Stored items

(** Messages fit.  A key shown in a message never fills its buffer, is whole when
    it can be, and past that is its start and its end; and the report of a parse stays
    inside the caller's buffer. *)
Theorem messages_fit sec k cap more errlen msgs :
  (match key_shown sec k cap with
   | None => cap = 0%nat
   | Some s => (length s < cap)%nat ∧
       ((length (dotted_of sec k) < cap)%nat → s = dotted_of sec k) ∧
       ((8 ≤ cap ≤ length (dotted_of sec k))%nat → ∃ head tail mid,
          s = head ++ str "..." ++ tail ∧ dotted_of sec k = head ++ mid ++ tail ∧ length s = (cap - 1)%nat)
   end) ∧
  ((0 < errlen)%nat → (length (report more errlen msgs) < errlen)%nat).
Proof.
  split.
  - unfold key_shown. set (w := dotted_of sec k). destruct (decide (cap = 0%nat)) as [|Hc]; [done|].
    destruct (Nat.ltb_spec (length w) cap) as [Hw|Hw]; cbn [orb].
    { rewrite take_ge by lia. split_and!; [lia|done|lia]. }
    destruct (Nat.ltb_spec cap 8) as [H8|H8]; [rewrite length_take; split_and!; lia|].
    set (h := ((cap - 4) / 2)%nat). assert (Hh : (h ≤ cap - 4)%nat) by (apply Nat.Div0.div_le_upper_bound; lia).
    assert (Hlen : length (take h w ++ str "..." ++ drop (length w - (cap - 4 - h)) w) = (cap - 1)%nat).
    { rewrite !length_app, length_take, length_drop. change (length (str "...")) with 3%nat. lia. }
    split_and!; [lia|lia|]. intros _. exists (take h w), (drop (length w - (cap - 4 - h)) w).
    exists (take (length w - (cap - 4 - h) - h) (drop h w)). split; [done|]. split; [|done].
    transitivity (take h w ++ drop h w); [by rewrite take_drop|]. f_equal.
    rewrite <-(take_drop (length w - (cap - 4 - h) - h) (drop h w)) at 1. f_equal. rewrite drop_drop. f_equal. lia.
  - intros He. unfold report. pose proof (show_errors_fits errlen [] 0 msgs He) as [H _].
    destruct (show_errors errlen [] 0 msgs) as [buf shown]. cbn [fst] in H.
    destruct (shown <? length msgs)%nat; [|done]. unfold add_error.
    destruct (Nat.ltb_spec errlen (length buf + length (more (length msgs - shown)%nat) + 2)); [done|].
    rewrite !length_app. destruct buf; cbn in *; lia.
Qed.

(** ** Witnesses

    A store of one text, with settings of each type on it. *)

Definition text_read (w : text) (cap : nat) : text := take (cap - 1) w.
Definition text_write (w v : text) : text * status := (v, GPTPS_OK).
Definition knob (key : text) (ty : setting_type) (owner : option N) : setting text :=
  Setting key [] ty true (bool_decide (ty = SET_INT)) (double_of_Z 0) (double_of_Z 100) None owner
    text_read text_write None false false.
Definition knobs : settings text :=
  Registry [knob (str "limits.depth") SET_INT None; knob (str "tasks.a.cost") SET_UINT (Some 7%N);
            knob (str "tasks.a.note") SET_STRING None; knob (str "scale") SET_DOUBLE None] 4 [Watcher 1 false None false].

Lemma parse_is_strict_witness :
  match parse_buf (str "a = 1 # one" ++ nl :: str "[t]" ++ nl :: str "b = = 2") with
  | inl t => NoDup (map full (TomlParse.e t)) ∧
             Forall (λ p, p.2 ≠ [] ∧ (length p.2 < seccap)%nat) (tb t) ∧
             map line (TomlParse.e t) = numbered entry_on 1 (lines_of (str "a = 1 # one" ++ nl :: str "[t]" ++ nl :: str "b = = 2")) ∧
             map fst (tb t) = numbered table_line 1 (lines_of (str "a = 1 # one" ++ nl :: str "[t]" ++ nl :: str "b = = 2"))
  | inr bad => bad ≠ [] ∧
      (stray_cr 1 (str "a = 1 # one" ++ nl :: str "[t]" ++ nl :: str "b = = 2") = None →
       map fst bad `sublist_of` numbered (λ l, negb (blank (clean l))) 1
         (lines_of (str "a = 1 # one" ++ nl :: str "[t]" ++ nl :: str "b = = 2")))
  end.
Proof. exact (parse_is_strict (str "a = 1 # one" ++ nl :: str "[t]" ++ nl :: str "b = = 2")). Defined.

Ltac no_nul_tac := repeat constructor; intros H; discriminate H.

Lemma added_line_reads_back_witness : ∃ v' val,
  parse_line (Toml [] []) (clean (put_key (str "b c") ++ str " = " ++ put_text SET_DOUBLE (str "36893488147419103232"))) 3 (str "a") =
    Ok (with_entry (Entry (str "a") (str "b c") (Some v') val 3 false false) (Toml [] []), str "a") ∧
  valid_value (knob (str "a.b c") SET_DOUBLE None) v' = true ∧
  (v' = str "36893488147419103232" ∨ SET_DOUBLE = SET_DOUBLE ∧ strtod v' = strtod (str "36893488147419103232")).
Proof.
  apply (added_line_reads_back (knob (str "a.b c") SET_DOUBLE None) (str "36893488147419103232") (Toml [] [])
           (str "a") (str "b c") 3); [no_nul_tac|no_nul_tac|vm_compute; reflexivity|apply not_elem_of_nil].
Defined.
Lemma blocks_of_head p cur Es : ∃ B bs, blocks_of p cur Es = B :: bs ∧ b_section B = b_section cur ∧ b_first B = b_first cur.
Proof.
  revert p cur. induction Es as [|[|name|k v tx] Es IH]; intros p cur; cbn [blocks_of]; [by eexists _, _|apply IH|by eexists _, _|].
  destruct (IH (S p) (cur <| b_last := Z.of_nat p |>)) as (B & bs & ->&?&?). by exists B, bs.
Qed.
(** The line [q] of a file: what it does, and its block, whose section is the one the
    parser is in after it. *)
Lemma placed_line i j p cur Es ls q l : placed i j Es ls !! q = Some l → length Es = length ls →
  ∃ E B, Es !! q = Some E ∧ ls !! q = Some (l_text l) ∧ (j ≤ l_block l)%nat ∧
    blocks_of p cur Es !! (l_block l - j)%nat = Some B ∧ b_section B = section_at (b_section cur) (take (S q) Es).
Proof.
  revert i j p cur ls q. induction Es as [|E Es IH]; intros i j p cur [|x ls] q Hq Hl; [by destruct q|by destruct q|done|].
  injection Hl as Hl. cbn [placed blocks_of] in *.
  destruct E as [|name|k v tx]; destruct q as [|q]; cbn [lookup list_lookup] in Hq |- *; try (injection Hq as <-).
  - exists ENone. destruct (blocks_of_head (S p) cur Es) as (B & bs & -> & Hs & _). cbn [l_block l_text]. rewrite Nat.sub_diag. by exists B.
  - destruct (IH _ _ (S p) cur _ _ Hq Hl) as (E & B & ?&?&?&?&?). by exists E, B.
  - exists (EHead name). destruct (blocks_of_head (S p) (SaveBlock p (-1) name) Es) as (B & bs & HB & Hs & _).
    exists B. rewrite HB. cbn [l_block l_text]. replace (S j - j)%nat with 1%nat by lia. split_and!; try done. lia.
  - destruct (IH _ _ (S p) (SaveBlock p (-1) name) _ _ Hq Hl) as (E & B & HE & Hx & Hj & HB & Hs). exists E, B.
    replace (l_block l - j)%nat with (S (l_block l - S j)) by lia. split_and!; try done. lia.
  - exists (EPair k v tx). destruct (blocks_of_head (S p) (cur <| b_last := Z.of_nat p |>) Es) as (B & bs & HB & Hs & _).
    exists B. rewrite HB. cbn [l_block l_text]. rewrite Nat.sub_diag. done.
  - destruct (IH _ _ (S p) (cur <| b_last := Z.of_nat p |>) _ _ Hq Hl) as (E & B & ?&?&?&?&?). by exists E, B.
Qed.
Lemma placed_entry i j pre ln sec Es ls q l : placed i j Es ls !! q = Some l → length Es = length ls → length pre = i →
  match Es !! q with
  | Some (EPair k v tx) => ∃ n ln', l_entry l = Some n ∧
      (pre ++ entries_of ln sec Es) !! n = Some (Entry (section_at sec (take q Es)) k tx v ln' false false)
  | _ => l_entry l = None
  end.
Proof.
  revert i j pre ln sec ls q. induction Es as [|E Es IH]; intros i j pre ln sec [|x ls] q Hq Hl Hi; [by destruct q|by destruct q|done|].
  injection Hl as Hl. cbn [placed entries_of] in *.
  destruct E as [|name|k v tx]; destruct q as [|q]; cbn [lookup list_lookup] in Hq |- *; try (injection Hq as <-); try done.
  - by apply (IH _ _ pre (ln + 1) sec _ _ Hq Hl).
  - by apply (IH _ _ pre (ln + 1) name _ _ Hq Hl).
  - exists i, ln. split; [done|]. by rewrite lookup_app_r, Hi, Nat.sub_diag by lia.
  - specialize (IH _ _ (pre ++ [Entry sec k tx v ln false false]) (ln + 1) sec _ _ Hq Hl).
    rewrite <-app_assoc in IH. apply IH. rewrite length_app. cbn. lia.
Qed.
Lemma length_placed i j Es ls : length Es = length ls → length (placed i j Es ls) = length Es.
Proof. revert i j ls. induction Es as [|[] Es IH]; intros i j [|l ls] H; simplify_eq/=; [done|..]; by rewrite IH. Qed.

== PROBLEM ==
Going through the entries, return every line holding the word "TomlParse".

== ANSWER FOR THE TASK ==
  | inl t => NoDup (map full (TomlParse.e t)) ∧
             map line (TomlParse.e t) = numbered entry_on 1 (lines_of (str "a = 1 # one" ++ nl :: str "[t]" ++ nl :: str "b = = 2")) ∧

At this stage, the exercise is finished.